Set out exactly every line of the entries below, starting at the line that holds "intros k es" and stopping after the line that holds "exists ps, (merge_spans ev ps (tr_args t)).".

[The data — start]

(** The values of a map, in the order of its keys. *)
Lemma range_keys {K} `{Countable K} (m : gmap K (list Event)) (vs : list (list Event)) (h : K → list Event) :
  vs ≡ₚ (map_to_list m).*2 → (∀ k es, m !! k = Some es → es = h k) →
  ∃ ks, vs = h <$> ks ∧ NoDup ks ∧ ∀ k, is_Some (m !! k) → k ∈ ks.
Proof.
  intros Hp Hh. destruct (Permutation_map_inv _ _ Hp) as (l & -> & Hl). exists l.*1. split_and!.
  - rewrite <-list_fmap_compose. apply list_fmap_ext. intros i [k es] Hi. apply Hh, elem_of_map_to_list. rewrite Hl. by eapply list_elem_of_lookup_2.
  - assert (l.*1 ≡ₚ (map_to_list m).*1) as -> by (by rewrite Hl). apply NoDup_fst_map_to_list.
  - intros k [es Hk]. apply elem_of_map_to_list in Hk. rewrite Hl in Hk. apply list_elem_of_fmap. by exists (k, es).
Qed.

(** Rendering, and what it leaves. *)
Lemma Marshal_ok ev calls t :
  log_ok ev calls t → book_ok calls →
  ∃ ps mem, Marshal range_tasks range_compiles t =
      (with_args mem t, render mem <$> tr_events t ++ ((λ s : nat * nat, complete (ev s.2) (ev s.1)) <$> ps)) ∧
    ps ≡ₚ bk_spans (book_of calls) ∧ log_ok ev calls (with_args mem t) ∧ ∀ s, s ∈ ps → merged ev calls mem s.
Proof.
  intros Hl Hb.
  destruct (range_keys (tr_taskEvents t) _ (history ev calls ∘ kTask) (RANGE_T _)) as (k1 & Hv1 & Hn1 & Hi1).
  { intros k es Hk. cbn [compose]. by rewrite <-(lg_history _ _ _ Hl (kTask k)); simpl; rewrite Hk. }
  destruct (range_keys (tr_compileEvents t) _ (history ev calls ∘ (λ x, kCompile x.1 x.2)) (RANGE_C _)) as (k2 & Hv2 & Hn2 & Hi2).
  { intros [a i] es Hk. cbn [compose fst snd]. by rewrite <-(lg_history _ _ _ Hl (kCompile a i)); simpl; rewrite Hk. }
  set (ks := (kTask <$> k1) ++ ((λ x, kCompile x.1 x.2) <$> k2)). set (ps := concat (spans_of calls <$> ks)).
  assert (ps ≡ₚ bk_spans (book_of calls)) as Hps.
  { apply (grouped (λ s : nat * nat, calls !! s.1 ≫= key_of)).
    - apply list.NoDup_app. split_and!.
      + by apply (NoDup_fmap_2 kTask).
      + intros k (x & -> & _)%list_elem_of_fmap (y & [=] & _)%list_elem_of_fmap.
      + by apply NoDup_fmap_2; [apply _|].
    - intros [b e] Hs. destruct (bo_spans _ Hb b e Hs) as (_ & cb & ce & Hcb & _ & _ & _ & _ & [k Hk] & _). exists k. cbn [fst]. rewrite Hcb. split; [|done].
      assert (is_Some (events_of t k)) as Hsome.
      { pose proof (lg_history _ _ _ Hl k) as Hh. destruct (events_of t k); [by eexists|]. exfalso.
        assert (ev b ∈ history ev calls k) as Hin; [|rewrite <-Hh in Hin; by apply elem_of_nil in Hin].
        unfold history. apply elem_of_app. left. apply list_elem_of_In, in_concat. exists [ev b; ev e]. split; [|by left].
        apply list_elem_of_In, list_elem_of_fmap. exists (b, e). split; [done|]. apply list_elem_of_filter. cbn [fst]. by rewrite Hcb. }
      unfold ks. apply elem_of_app. destruct k as [p|a i]; [left|right]; apply list_elem_of_fmap; [exists p|exists (a, i)]; auto. }
  exists ps, (merge_spans ev ps (tr_args t)).
  destruct (merge_spans_ok ev calls t ps Hl Hb) as (Hl' & Hmg & _); [intros s Hs; by rewrite <-Hps|]. split_and!; [|done..].
  unfold Marshal. rewrite Hv1, Hv2, !list_fmap_compose. rewrite (coalesce_all_ok ev calls t) by done. rewrite (coalesce_all_ok ev calls t) by done.
  replace ps with (concat (spans_of calls <$> (kTask <$> k1)) ++ concat (spans_of calls <$> ((λ x, kCompile x.1 x.2) <$> k2)))
    by (unfold ps, ks; by rewrite fmap_app, concat_app).
  unfold merge_spans. rewrite foldl_app, (fmap_app (λ s : nat * nat, complete (ev s.2) (ev s.1))), (assoc_L (++)). done.
Qed.

Lemma calls_of_snoc ops o : calls_of (ops ++ [o]) = calls_of ops ++ match o with oEvent c => [c] | oMarshal => [] end.
Proof. unfold calls_of. rewrite omap_app. by destruct o. Qed.

Lemma run_ops_snoc ops o t : run_ops (ops ++ [o]) t = (t ← run_ops ops t; run_op o t).
Proof.
  revert t. induction ops as [|o' ops IH]; intros t; simpl; [by destruct (run_op o t)|]. destruct (run_op o' t) as [t'| |]; simpl; [apply IH|done..].
Qed.

Lemma event_ok ev calls c t :
  log_ok ev calls t → tids_ok (ev_Tid ∘ ev) calls (tr_machineTidPools t) → protocol calls → protocol (calls ++ [c]) →
  ∃ t' e, run_op (oEvent c) t = Ret t' ∧ log_ok (extend ev (length calls) e) (calls ++ [c]) t' ∧
    tids_ok (ev_Tid ∘ extend ev (length calls) e) (calls ++ [c]) (tr_machineTidPools t').
Proof.
  intros Hl Ht Hp Hpc. pose proof (protocol_book _ Hp) as Hb. cbn [run_op].
  destruct (machine_pid (Some (cl_mach c)) (event_ts (cl_now c) t) (logged c t)) as [t2 pid] eqn:Hpid.
  assert (tr_machineTidPools t2 = tr_machineTidPools t ∧ ∀ k, events_of t2 k = events_of t k) as [Hpools Hev].
  { unfold machine_pid in Hpid. destruct (tr_machinePids (logged c t) !! _); injection Hpid as <- <-; (split; [done|by intros []]). }
  inversion Hpc as [Hnil|calls' c' k Hp' Hargs Hk Hbeg Ho Heq|calls' c' k b c0 Hp' Hargs Hk Hbeg Ho Hc0 Hm Heq];
    [by destruct calls|apply app_inj_tail in Heq as [-> ->]..].
  - pose proof (tids_begin ev calls c k (tr_machineTidPools t)) as Hbegin. cbv zeta in Hbegin.
    destruct (Acquire (pool_of (tr_machineTidPools t) (ma_ptr (cl_mach c)))) as [pool tid] eqn:Hacq.
    rewrite (tracer_Event_eq c k t Hk Hargs), Hpid. cbv zeta. rewrite Hpools.
    rewrite (assignTid_begin _ _ _ _ pool tid) by (done || (unfold call_ph; by rewrite Hbeg)). cbn [mbind outcome_bind].
    eexists _, _. split; [reflexivity|]. split.
    + eapply (log_ok_event ev calls c k t t2 pid tid _ []); [done..| |done|].
      * split; [|intros b e ?%elem_of_nil; done]. rewrite book_snoc, app_nil_r. unfold book_step. by rewrite Hk, Hbeg.
      * intros k'. by apply history_begin.
    + destruct k; by apply Hbegin.
  - destruct (tids_end ev calls c k b c0 (tr_machineTidPools t) (mkEvent pid (ev_Tid (ev b)) (event_ts (cl_now c) t) (call_ph c) 0 (call_name c) (call_cat c) (length (tr_args t)))
      Ht Hb Hk Hbeg Ho Hc0 Hm) as (pool & Hrel & Ht').
    destruct (bo_open _ Hb k b Ho) as (cb & Hcb & _ & Hbb & Hnb). destruct (lg_ev _ _ _ Hl b cb Hcb) as (_ & _ & Hph & _).
    rewrite (tracer_Event_eq c k t Hk Hargs), Hpid. cbv zeta. rewrite Hpools.
    rewrite (assignTid_end _ _ _ _ pool (ev b)); [|unfold call_ph; by rewrite Hbeg| |by rewrite Hph; unfold call_ph; rewrite Hbb|done].
    2: { rewrite Hev, (lg_history _ _ _ Hl). by apply history_last. }
    cbn [mbind outcome_bind]. eexists _, _. split; [reflexivity|]. split.
    + eapply (log_ok_event ev calls c k t t2 pid _ _ [(b, length calls)]); [done..| |done|].
      * split; [by rewrite book_snoc; unfold book_step; rewrite Hk, Hbeg, Ho, book_next|].
        intros b' e' [= -> ->]%list_elem_of_singleton. split_and!; [done|done|by eapply lookup_lt_Some].
      * intros k'. by eapply history_end.
    + by destruct k.
Qed.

[The data — finish]

* _Answer space_:
  { intros k es Hk. cbn [compose]. by rewrite <-(lg_history _ _ _ Hl (kTask k)); simpl; rewrite Hk. }
  destruct (range_keys (tr_compileEvents t) _ (history ev calls ∘ (λ x, kCompile x.1 x.2)) (RANGE_C _)) as (k2 & Hv2 & Hn2 & Hi2).
  { intros [a i] es Hk. cbn [compose fst snd]. by rewrite <-(lg_history _ _ _ Hl (kCompile a i)); simpl; rewrite Hk. }
  set (ks := (kTask <$> k1) ++ ((λ x, kCompile x.1 x.2) <$> k2)). set (ps := concat (spans_of calls <$> ks)).
  assert (ps ≡ₚ bk_spans (book_of calls)) as Hps.
  { apply (grouped (λ s : nat * nat, calls !! s.1 ≫= key_of)).
    - apply list.NoDup_app. split_and!.
      + by apply (NoDup_fmap_2 kTask).
      + intros k (x & -> & _)%list_elem_of_fmap (y & [=] & _)%list_elem_of_fmap.
      + by apply NoDup_fmap_2; [apply _|].
    - intros [b e] Hs. destruct (bo_spans _ Hb b e Hs) as (_ & cb & ce & Hcb & _ & _ & _ & _ & [k Hk] & _). exists k. cbn [fst]. rewrite Hcb. split; [|done].
      assert (is_Some (events_of t k)) as Hsome.
      { pose proof (lg_history _ _ _ Hl k) as Hh. destruct (events_of t k); [by eexists|]. exfalso.
        assert (ev b ∈ history ev calls k) as Hin; [|rewrite <-Hh in Hin; by apply elem_of_nil in Hin].
        unfold history. apply elem_of_app. left. apply list_elem_of_In, in_concat. exists [ev b; ev e]. split; [|by left].
        apply list_elem_of_In, list_elem_of_fmap. exists (b, e). split; [done|]. apply list_elem_of_filter. cbn [fst]. by rewrite Hcb. }
      unfold ks. apply elem_of_app. destruct k as [p|a i]; [left|right]; apply list_elem_of_fmap; [exists p|exists (a, i)]; auto. }
  exists ps, (merge_spans ev ps (tr_args t)).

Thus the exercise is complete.